• _EXERCISE_:
From the line with "A shallow embedding" through the line with "panic outside of", inclusive, return each line of the data below exactly and leave the rest out.

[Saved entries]
###

(** [stack] gives the indeterminate initial contents of the local array
    [path]. *)
Definition get_configdata (stack : nat -> byte) (g : globals) : option globals :=
  let tbl := ConfigData g in
  let path := map stack (seq 0 (MAXPGPATH B)) in
  let sizeof_path := Z.of_nat (MAXPGPATH B) in

  path <- strcpy path (lit (my_exec_path g)) ;;
  lastsep <- strrchr path x2f ;;
  path <- match lastsep with
          | Some i => store path i x00
          | None => Some path
          end ;;
  path <- cleanup_path path ;;
  v <- pstrdup path ;; tbl <- set_setting 0 v tbl ;;

  path <- call (get_doc_path P) g path ;;
  path <- cleanup_path path ;;
  v <- pstrdup path ;; tbl <- set_setting 1 v tbl ;;

  path <- call (get_html_path P) g path ;;
  path <- cleanup_path path ;;
  v <- pstrdup path ;; tbl <- set_setting 2 v tbl ;;

  path <- call (get_include_path P) g path ;;
  path <- cleanup_path path ;;
  v <- pstrdup path ;; tbl <- set_setting 3 v tbl ;;

  path <- call (get_pkginclude_path P) g path ;;
  path <- cleanup_path path ;;
  v <- pstrdup path ;; tbl <- set_setting 4 v tbl ;;

  path <- call (get_includeserver_path P) g path ;;
  path <- cleanup_path path ;;
  v <- pstrdup path ;; tbl <- set_setting 5 v tbl ;;

  path <- call (get_lib_path P) g path ;;
  path <- cleanup_path path ;;
  v <- pstrdup path ;; tbl <- set_setting 6 v tbl ;;

  path <- call (get_pkglib_path P) g path ;;
  path <- cleanup_path path ;;
  v <- pstrdup path ;; tbl <- set_setting 7 v tbl ;;

  path <- call (get_locale_path P) g path ;;
  path <- cleanup_path path ;;
  v <- pstrdup path ;; tbl <- set_setting 8 v tbl ;;

  path <- call (get_man_path P) g path ;;
  path <- cleanup_path path ;;
  v <- pstrdup path ;; tbl <- set_setting 9 v tbl ;;

  path <- call (get_share_path P) g path ;;
  path <- cleanup_path path ;;
  v <- pstrdup path ;; tbl <- set_setting 10 v tbl ;;

  path <- call (get_etc_path P) g path ;;
  path <- cleanup_path path ;;
  v <- pstrdup path ;; tbl <- set_setting 11 v tbl ;;

  path <- call (get_pkglib_path P) g path ;;
  r <- conf_strlcat (SIZE_MAX B) path (lit (cs "/pgxs/src/makefiles/pgxs.mk")) sizeof_path ;;
  path <- cleanup_path (fst r) ;;
  v <- pstrdup path ;; tbl <- set_setting 12 v tbl ;;

  v <- pstrdup (macro_or_not_recorded (VAL_CONFIGURE B)) ;; tbl <- set_setting 13 v tbl ;;
  v <- pstrdup (macro_or_not_recorded (VAL_CC B)) ;; tbl <- set_setting 14 v tbl ;;
  v <- pstrdup (macro_or_not_recorded (VAL_CPPFLAGS B)) ;; tbl <- set_setting 15 v tbl ;;
  v <- pstrdup (macro_or_not_recorded (VAL_CFLAGS B)) ;; tbl <- set_setting 16 v tbl ;;
  v <- pstrdup (macro_or_not_recorded (VAL_CFLAGS_SL B)) ;; tbl <- set_setting 17 v tbl ;;
  v <- pstrdup (macro_or_not_recorded (VAL_LDFLAGS B)) ;; tbl <- set_setting 18 v tbl ;;
  v <- pstrdup (macro_or_not_recorded (VAL_LDFLAGS_SL B)) ;; tbl <- set_setting 19 v tbl ;;
  v <- pstrdup (macro_or_not_recorded (VAL_LIBS B)) ;; tbl <- set_setting 20 v tbl ;;

  v <- pstrdup (lit (cs "PostgreSQL " ++ PG_VERSION B)) ;; tbl <- set_setting 21 v tbl ;;
  Some (with_ConfigData tbl g).
(** * bubbles: the text input and the viewport

    A shallow embedding of the two widgets of [src/input/input.go]
    (package [input], the single-line text field, and package [viewport],
    the pager) together with the properties their description states.
    The form of package [main], which the same file holds, follows.

    Go values are modelled as the program has them:
    - [int] is a 64-bit signed integer: a [Z] together with the
      wrap-around of every addition and subtraction ([Go.add], [Go.sub]);
    - [string] is a sequence of bytes ([list ascii]); slicing and indexing
      panic outside of the bounds, as the Go runtime does;
    - a function that can panic returns a [Go.result];
    - a method with a pointer receiver is a function from the receiver's
      state to its state after the call; a method with a value receiver
      works on a copy, and the caller's state is what it was. *)

From Stdlib Require Import ZArith List Ascii String Bool Lia.
Import ListNotations.
Open Scope Z_scope.

(** ** The Go runtime and the [strings] package *)

Module Go.

(** Run-time panics that the modelled code can raise. *)
Inductive panic : Type :=
| SliceBounds      (* slice bounds out of range *)
| IndexRange       (* index out of range *)
| NegativeRepeat.  (* strings: negative Repeat count *)

Inductive result (A : Type) : Type :=
| Ok (a : A)
| Panic (p : panic).
Arguments Ok {A} a.
Arguments Panic {A} p.

Definition bind {A B : Type} (r : result A) (k : A -> result B) : result B :=
  match r with
  | Ok a => k a
  | Panic p => Panic p
  end.

Definition is_ok {A : Type} (r : result A) : bool :=
  match r with Ok _ => true | Panic _ => false end.

(** *** [int] *)

Definition int_min : Z := Eval cbv in - 2 ^ 63.
Definition int_max : Z := Eval cbv in 2 ^ 63 - 1.
Definition int_modulus : Z := Eval cbv in 2 ^ 64.

Definition is_int (z : Z) : Prop := int_min <= z <= int_max.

###

• _FINAL ANSWER_:
    A shallow embedding of the two widgets of [src/input/input.go]
    (package [input], the single-line text field, and package [viewport],
    the pager) together with the properties their description states.
    The form of package [main], which the same file holds, follows.

    Go values are modelled as the program has them:
    - [int] is a 64-bit signed integer: a [Z] together with the
      wrap-around of every addition and subtraction ([Go.add], [Go.sub]);
    - [string] is a sequence of bytes ([list ascii]); slicing and indexing
      panic outside of the bounds, as the Go runtime does;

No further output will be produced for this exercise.